● WORK TASK:
Filter the data below, keeping only lines that contain "decide".

[Collected data entries]
....

(** * Aurora FlatSat: ingestion and protocol-encoding layer

    A shallow embedding of the device encoders (rate sensor, magnetometer,
    reaction wheel) and of the channel listeners' sample parsing, with the
    properties of the design document stated and proved over it.

    Conventions of the embedding:
    - a Python [float] is an IEEE-754 binary64 value, represented by the
      standard library's [spec_float] with precision 53 and maximal
      exponent 1024; arithmetic and comparisons are the library's [SFdiv],
      [SFmul], [SFltb], ... at that format;
    - a Python [int] is a [Z];
    - a [bytes] object is a [list byte];
    - a raised exception is the [Raise] case of [result];
    - a Python [dict] keyed by port numbers is a [gmap Z _]. *)

From Stdlib Require Import ZArith List Lia Bool.
From Stdlib Require Import Strings.Byte.
From Stdlib Require Import Floats.SpecFloat Floats.PrimFloat Floats.FloatOps.
From stdpp Require Import base option list gmap.
Import ListNotations.

#[local] Set Warnings "-inexact-float".
#[local] Open Scope Z_scope.

(** ** Exceptions *)

Inductive exn : Type :=
| ValueError
| OverflowError
| StructError
| KeyError.

Inductive result (A : Type) : Type :=
| Ok (a : A)
| Raise (e : exn).
Arguments Ok {A} a.
Arguments Raise {A} e.

Definition rbind {A B : Type} (r : result A) (k : A -> result B) : result B :=
  match r with
  | Ok a => k a
  | Raise e => Raise e
  end.

(** [try: body except Exception: handler] *)
Definition try_except {A : Type} (body : result A) (handler : exn -> result A)
  : result A :=
  match body with
  | Ok a => Ok a
  | Raise e => handler e
  end.

Declare Scope result_scope.
Delimit Scope result_scope with result.
Notation "x <- r ;; k" := (rbind r (fun x => k))
  (at level 100, r at next level, right associativity) : result_scope.
#[local] Open Scope result_scope.

(** ** Bytes *)

Definition bytes := list byte.

Definition Z_of_byte (b : byte) : Z := Z.of_N (Byte.to_N b).

(** The byte whose value is [z mod 256]. *)
Definition byte_of_Z (z : Z) : byte :=
  match Byte.of_N (Z.to_N (z mod 256)) with
  | Some b => b
  | None => x00
  end.

(** [sum(data)] over a bytes object. *)
Definition sum_bytes (l : bytes) : Z :=
  fold_right (fun b acc => Z_of_byte b + acc) 0 l.

(** [int.from_bytes(l, 'little')] and [int.from_bytes(l, 'big')]: how a
    receiver reads an unsigned field back. *)
Fixpoint le_value (l : bytes) : Z :=
  match l with
  | [] => 0
  | b :: t => Z_of_byte b + 256 * le_value t
  end.

Definition be_value (l : bytes) : Z := le_value (rev l).

(** Reading of a [w]-bit field as a two's-complement signed number. *)
Definition signed (w : Z) (u : Z) : Z :=
  if u <? 2 ^ (w - 1) then u else u - 2 ^ w.

(** [n] little-endian bytes of [z] (low byte first). *)
Fixpoint le_bytes (n : nat) (z : Z) : bytes :=
  match n with
  | O => []
  | S n' => byte_of_Z z :: le_bytes n' (z / 256)
  end.
(** One pass of the [for] loop: [acc] is the pair of the lines logged so
    far and the [observations] vector. *)
Definition loop_body (node : FiducialSlam) (hdr : Msg.Header)
    (acc : list Event * list Observation) (ft : Msg.FiducialTransform)
    : list Event * list Observation :=
  let tvec := Msg.translation (Msg.transform ft) in
  let q := local_q node ft in
  let log :=
    if verboseInfo node
    then [RosInfo (InfoFidObjErr (Msg.fiducial_id ft) (Msg.object_error ft))]
    else [] in
  let variance := sighting_variance node ft in
  let obs := make_observation hdr ft variance in
  (acc.1 ++ log, acc.2 ++ [obs]).

(** The vector after the loop and the sort: the first argument of
    [fiducialMap.update]. *)
Definition sorted_observations (node : FiducialSlam) (msg : Msg.FiducialTransformArray)
    : list Observation :=
  std_sort compareObservation
    (fold_left (loop_body node (Msg.header msg)) (Msg.transforms msg) ([], [])).2.

Definition transformCallback (node : FiducialSlam) (msg : Msg.FiducialTransformArray)
    : list Event :=
  let '(log, observations) :=
    fold_left (loop_body node (Msg.header msg)) (Msg.transforms msg) ([], []) in
  let observations := std_sort compareObservation observations in
  let walk :=
    if verboseInfo node
    then (λ o, let cam_f := getOrigin o in
               RosInfo (InfoFidXYZ (fid o) (Msg.x cam_f) (Msg.y cam_f) (Msg.z cam_f)))
         <$> observations
    else [] in
  log ++ walk ++ [MapUpdate observations (Msg.stamp (Msg.header msg))].

(** ** Construction

    [ros::NodeHandle::param(name, var, default)] stores in [var] the value
    of the parameter when the parameter server has one and [default]
    otherwise.  The handle is the interface the constructor reads through. *)

Record NodeHandle := mkNodeHandle
  { param_bool : string → bool → bool;
    param_double : string → float → float }.

(** [FiducialSlam::FiducialSlam(ros::NodeHandle &nh)]: the node and the
    calls made while it is built. *)
Definition FiducialSlam_new (nh : NodeHandle) : FiducialSlam * list Event :=
  let use_area := param_bool nh "use_fiducial_area_as_weight" false in
  let scale := param_double nh "weighting_scale" 1e9%float in
  let doPoseEstimation := param_bool nh "do_pose_estimation" false in
  let flat := param_bool nh "fiducials_flat" false in
  let read_only := param_bool nh "read_only_map" false in
  let mode_line :=
    if read_only
    then RosInfo (InfoText "Fiducial Slam in READ ONLY MAP MODE!")
    else RosInfo (InfoText "Fiducial Slam will save the generated map") in
  let verbose := param_bool nh "verbose_info" false in
  let '(sub, pub, wiring) :=
    if doPoseEstimation
    then
      let fiducialLen := param_double nh "fiducial_len" 0x1.1eb851eb851ecp-3%float (* 0.14 *) in
      let errorThreshold := param_double nh "pose_error_theshold" 1.0%float in
      (None, Some ("/fiducial_transforms", 1), [Advertise "/fiducial_transforms" 1])
    else
      (Some ("/fiducial_transforms", 1), None, [Subscribe "/fiducial_transforms" 1]) in
  (mkFiducialSlam sub pub use_area scale read_only flat verbose,
   [MapConstruct; mode_line] ++ wiring ++ [RosInfo (InfoText "Fiducial Slam ready")]).

(** ** The process: the global [node] pointer, [ros::ok()] and the calls
    made so far *)

Record Process := mkProcess
  { node : option FiducialSlam;
    ok : bool;
    trace : list Event }.

Definition emit (evs : list Event) (p : Process) : Process :=
  mkProcess (node p) (ok p) (trace p ++ evs).

(** [ros::shutdown()] *)
Definition ros_shutdown (p : Process) : Process :=
  mkProcess (node p) false (trace p ++ [RosShutdown]).

Definition mySigintHandler (p : Process) : Process :=
  let p :=
    match node p with
    | Some n =>
        if use_read_only_map n
        then emit [RosInfo (InfoText "Fiducial Slam not saving map per read_only_map option")] p
        else emit [MapSave] p
    | None => p
    end in
  ros_shutdown p.

(** [ros::spinOnce()]: the callbacks of the subscriptions the node holds
    are run on the messages waiting on /fiducial_transforms. *)
Definition spinOnce (waiting : list Msg.FiducialTransformArray) (p : Process) : Process :=
  let p := emit [SpinOnce] p in
  match node p with
  | Some n =>
      match ft_sub n with
      | Some _ => emit (concat (transformCallback n <$> waiting)) p
      | None => p
      end
  | None => p
  end.

(** What the environment does during one turn of the loop.  [waiting]
    are the messages whose callbacks [spinOnce] runs (any number; the
    subscription's queue of one keeps at most the newest).  SIGINT can
    arrive at any time and any number of times, the handler staying
    installed: [sigint_early] counts the deliveries between the test of
    [ros::ok()] and [spinOnce], [sigint_asleep] those between [spinOnce]
    and [update()], [sigint_late] those between [update()] and the next
    test of [ros::ok()].  [halted] says that [ros::ok()] has turned false
    for a reason outside the file (a shutdown request from the master, a
    node of the same name) by the next test. *)
Record Turn := mkTurn
  { sigint_early : nat;
    waiting : list Msg.FiducialTransformArray;
    sigint_asleep : nat;
    sigint_late : nat;
    halted : bool }.

(** SIGINT arrives during the turn. *)
Definition sigint (t : Turn) : bool :=
  negb (sigint_early t + sigint_asleep t + sigint_late t =? 0)%nat.

(** [k] deliveries of SIGINT in a row. *)
Definition deliver (k : nat) (p : Process) : Process :=
  Nat.iter k mySigintHandler p.

(** [ros::Rate r(20)] *)
Definition rate_hz : Z := 20.

(** The body of [while (ros::ok())]. *)
Definition loop_turn (t : Turn) (p : Process) : Process :=
  let p := deliver (sigint_early t) p in
  let p := spinOnce (waiting t) p in
  let p := emit [RateSleep rate_hz] p in
  let p := deliver (sigint_asleep t) p in
  emit [MapTick] p.

(** What happens between the end of the body and the next test of
    [ros::ok()]. *)
Definition turn_end (t : Turn) (p : Process) : Process :=
  let p := deliver (sigint_late t) p in
  if halted t then mkProcess (node p) false (trace p) else p.

Fixpoint main_loop (sched : list Turn) (p : Process) : Process :=
  match sched with
  | [] => p
  | t :: sched' => if ok p then main_loop sched' (turn_end t (loop_turn t p)) else p
  end.

(** [main]: the node is created, then the handler is installed, then the
    loop runs for as long as the schedule and [ros::ok()] last. *)
Definition main (nh : NodeHandle) (sched : list Turn) : Process :=
  let '(n, built) := FiducialSlam_new nh in
  let p := mkProcess (Some n) true ([RosInit "fiducial_slam"] ++ built ++ [SignalInstall]) in
  main_loop sched p.

(** ** The Map collaborator

    The class [Map] (fiducial_slam/map.h, map.cpp) with
    [update(observations, time)], [update()] and [saveMap()] is not part
    of the translated file.  The definitions of this module follow
    sections 3, 4.2, 4.3 and 4.4 of the specification.  The specification
    leaves the formulas of composition, inversion and weighted averaging
    and the first-sighting anchoring policy open (section 9); they are
    parameters here. *)

Module MapModel.

(** Modelled from the spec: the Landmark of section 3, missing with
    [Map]: world pose with its variance, observation count, first-seen
    and last-seen timestamps, under its identifier in the map. *)
Record Landmark := mkLandmark
  { world_pose : TransformWithVariance;
    observation_count : nat;
    first_seen : Msg.Time;
    last_seen : Msg.Time }.

(** Modelled from the spec: the Map State of section 3, missing with
    [Map]: a mapping from identifier to Landmark and a mode flag. *)
Record MapState := mkMapState
  { landmarks : gmap Z Landmark; read_only : bool }.

Definition empty_map (ro : bool) : MapState := mkMapState ∅ ro.

(** The observer-relative transform of an observation. *)
Definition relative (o : Observation) : TransformWithVariance :=
  stamped_data (T_camFid o).
Definition draw_texts (n : Node) (kwargs : Kwargs) : list Text :=
  if decide (label n = "") then []
  else [mkText (xy n).1 (xy n).2 (label n)
          (dict_update kwargs
             (list_to_map [("ha", VStr "center"); ("va", VStr "center")]))].

(** [draw] can hand [kwargs] on to [plt.text]: the node has no label, so
    that [plt.text] is not called, or [kwargs] names none of [ha] and [va],
    which [draw] passes itself, and none of the parameters [x], [y] and [s]
    of [plt.text], which the position and the label fill. *)
Definition text_kwargs_fit (n : Node) (kwargs : Kwargs) : Prop :=
  label n = "" ∨
  (kwargs !! "ha" = None ∧ kwargs !! "va" = None ∧
   kwargs !! "x" = None ∧ kwargs !! "y" = None ∧ kwargs !! "s" = None).

(** The arrow methods can hand [kwargs] on to [create_arrow_patch]: it names
    neither of the parameters [start] and [end]. *)
Definition arrow_kwargs_fit (kwargs : Kwargs) : Prop :=
  kwargs !! "start" = None ∧ kwargs !! "end" = None.

(** The two lines of an "angle3" arrow meet. *)
Definition angle3_meet (angleA angleB : R) : Prop :=
  1e-12 <= Rabs (angle3_det angleA angleB).

(** A world with a single accepting node, used to exercise the theorems. *)
Definition sample_node : Node := mkNode (0, 0) "q" true 0.2.
Definition sample_world : World := mkWorld [sample_node] new_axes [].

(** Worlds with two nodes and nothing drawn yet. *)
Definition two_nodes (a b : Node) : World := mkWorld [a; b] new_axes [].

(** [b] due east of [a], circles apart. *)
Definition east_world : World :=
  two_nodes (mkNode (0, 0) "" true 0.2) (mkNode (1, 0) "" true 0.2).

(** [b] due north of [a]. *)
Definition north_world : World :=
  two_nodes (mkNode (0, 0) "" true 1) (mkNode (0, 1) "" true 1).


(** The angle that [arrowto] computes for the arrow from [a] to [b]. *)
Definition arrow_angle (a b : Node) : R :=
  arctan2 (vsub (xy b) (xy a)).2 (vsub (xy b) (xy a)).1.

(** Where an arrow starts. *)
Definition arrow_start (p : Patch) : option point :=
  match p with
  | FancyArrowPatch posA _ _ => Some posA
  | _ => None
  end.


(** * Properties *)

(** ** Geometry *)

Section Geometry.
Implicit Types (c p q : point) (r angle : R).

Lemma dir2d_unit angle : (dir2d angle).1 ² + (dir2d angle).2 ² = 1.
Proof.
  unfold dir2d; simpl. rewrite Rplus_comm. apply sin2_cos2.
Qed.

Lemma dir2d_0 : dir2d 0 = (1, 0).
Proof.
  unfold dir2d, radians.
  replace (0 * PI / 180) with 0 by lra.
  now rewrite cos_0, sin_0.
Qed.

Lemma dist_offset c r angle :
  dist (vadd c (smul r (dir2d angle))) c = Rabs r.
Proof.
  unfold dist, vadd, smul; simpl.
  replace ((c.1 + r * cos (radians angle) - c.1)² +
           (c.2 + r * sin (radians angle) - c.2)²)
    with (r² * ((sin (radians angle))² + (cos (radians angle))²))
    by (unfold Rsqr; ring).
  rewrite sin2_cos2, Rmult_1_r. apply sqrt_Rsqr_abs.
Qed.

Lemma dist_offset_back c r angle :
  dist (vsub c (smul r (dir2d angle))) c = Rabs r.
Proof.
  unfold dist, vsub, smul; simpl.
  replace ((c.1 - r * cos (radians angle) - c.1)² +
           (c.2 - r * sin (radians angle) - c.2)²)
    with (r² * ((sin (radians angle))² + (cos (radians angle))²))
    by (unfold Rsqr; ring).
  rewrite sin2_cos2, Rmult_1_r. apply sqrt_Rsqr_abs.
Qed.



Lemma arctan2_east x : 0 < x → arctan2 0 x = 0.
Proof.
  intros Hx. unfold arctan2. destruct (Rlt_dec 0 x) as [_|]; [|done].
  replace (0 / x) with 0 by (field; lra). apply atan_0.
Qed.

Lemma arctan2_north y : 0 < y → arctan2 y 0 = PI / 2.
Proof.
  intros Hy. unfold arctan2.
  destruct (Rlt_dec 0 0) as [H|_]; [lra|].
  destruct (Rlt_dec 0 y) as [_|]; [done|done].
Qed.
End Geometry.

(** ** Running computations *)

Section Running.
Context {A B : Type}.
Implicit Types (w : World) (c : M A) (k : A → M B).

Lemma bind_ok c k w a w' : c w = (Ok a, w') → bind c k w = k a w'.
Proof. unfold bind. now intros ->. Qed.

Lemma bind_raise c k w e w' :
  c w = (Raise e, w') → bind c k w = (Raise e, w').
Proof. unfold bind. now intros ->. Qed.
End Running.

Lemma deref_ok w r n : heap w !! r = Some n → deref r w = (Ok n, w).
Proof. unfold deref. now intros ->. Qed.

Lemma add_patch_run p w : add_patch p w = (Ok tt, push_patches [p] w).
Proof. reflexivity. Qed.

Lemma plt_text_run x y s kw w :
  plt_text x y s kw w = (Ok tt, push_texts [mkText x y s kw] w).
Proof. reflexivity. Qed.

Lemma push_patches_app ps qs w :
  push_patches qs (push_patches ps w) = push_patches (ps ++ qs) w.
Proof.
  unfold push_patches, with_gca; simpl. now rewrite <- app_assoc.
Qed.

Lemma push_patches_nil w : push_patches [] w = w.
Proof.
  destruct w as [h [ps ts a o] f].
  unfold push_patches, with_gca; simpl. now rewrite app_nil_r.
Qed.

Lemma push_texts_nil w : push_texts [] w = w.
Proof.
  destruct w as [h [ps ts a o] f].
  unfold push_texts, with_gca; simpl. now rewrite app_nil_r.
Qed.

Lemma heap_push_patches ps w : heap (push_patches ps w) = heap w.
Proof. reflexivity. Qed.

Lemma heap_push_texts ts w : heap (push_texts ts w) = heap w.
Proof. reflexivity. Qed.

Lemma added_push_patches ps w : added w (push_patches ps w) ps.
Proof. reflexivity. Qed.

Lemma added_push_texts ps ts w :
  added w (push_texts ts (push_patches ps w)) ps.
Proof. reflexivity. Qed.

(** ** Circles and their shadows *)

Lemma draw_circle_run c r kw w :
  draw_circle c r true kw w =
  (Ok tt, push_patches (drawn_circle c r kw) w).
Proof.
  unfold draw_circle.
  rewrite (bind_ok _ _ _ _ _ (add_patch_run _ _)).
  rewrite add_patch_run, push_patches_app. reflexivity.
Qed.

Lemma draw_circle_plain_run c r kw w :
  draw_circle c r false kw w = (Ok tt, push_patches [Circle c r kw] w).
Proof.
  unfold draw_circle.
  now rewrite (bind_ok _ _ _ _ _ (add_patch_run _ _)).
Qed.

(** C8.  With shadows enabled, [draw_circle] adds the circle and then one
    [Shadow] of that circle, displaced by
    [radius * 0.085 * (cos(-45 deg), sin(-45 deg))], whose stacking order is
    the negative number -1, whose fill colour is gray and which has no
    outline (edge colour "none", line width 0). *)
Theorem draw_circle_shadow (c : point) (r : R) (kw : Kwargs) (w : World) :
  ∃ w' ox oy skw,
    draw_circle c r true kw w = (Ok tt, w') ∧
    added w w' [Circle c r kw; Shadow (Circle c r kw) ox oy skw] ∧
    ox = r * 0.085 * cos (-45 * PI / 180) ∧
    oy = r * 0.085 * sin (-45 * PI / 180) ∧
    skw !! "zorder" = Some (VInt (-1)) ∧ (-1 < 0)%Z ∧
    skw !! "fc" = Some (VStr "gray") ∧
    skw !! "ec" = Some (VStr "none") ∧
    skw !! "lw" = Some (VInt 0).
Proof.
  eexists _, _, _, _. split; [apply draw_circle_run|].
  split; [apply added_push_patches|].
  unfold radians, SHADOW_DIR, SHADOW_OFFSET, SHADOW_COLOR.
  repeat split; try ring; try lia; by simplify_map_eq.
Qed.

(** ** Arrow styles *)




Lemma create_arrow_patch_points start end_ kwargs :
  ∃ params, create_arrow_patch start end_ kwargs
            = FancyArrowPatch start end_ params.
Proof. unfold create_arrow_patch. eauto. Qed.








(** ** Drawing a node *)

Section Draw.
Implicit Types (w : World) (n : Node) (color : value) (kwargs : Kwargs).

(** The two halves of the body of [draw]. *)
Local Abbreviation circles_of n textonly color :=
  (if negb textonly then
     if negb (accept n) then
       draw_circle (xy n) (radius n) true
         (<["fc" := color]> (<["ec" := VStr "k"]> (<["lw" := VInt 1]> ∅)))
     else
       draw_circle (xy n) (radius n) true
         (<["fc" := VStr "w"]> (<["ec" := VStr "k"]> (<["lw" := VInt 1]> ∅))) ;;;
       draw_circle (xy n) (radius n * 0.85) true
         (<["fc" := color]> (<["ec" := VStr "k"]> (<["lw" := VInt 1]> ∅)))
   else ret tt).

Local Abbreviation text_of n kwargs :=
  (if decide (label n = "") then ret tt
   else
     kw <- call_kwargs [("ha", VStr "center"); ("va", VStr "center")] kwargs ;;
     bind_args ["x"; "y"; "s"] kwargs ;;;
     plt_text (xy n).1 (xy n).2 (label n) kw).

....

● EXERCISE RESULT:
  if decide (label n = "") then []
  (if decide (label n = "") then ret tt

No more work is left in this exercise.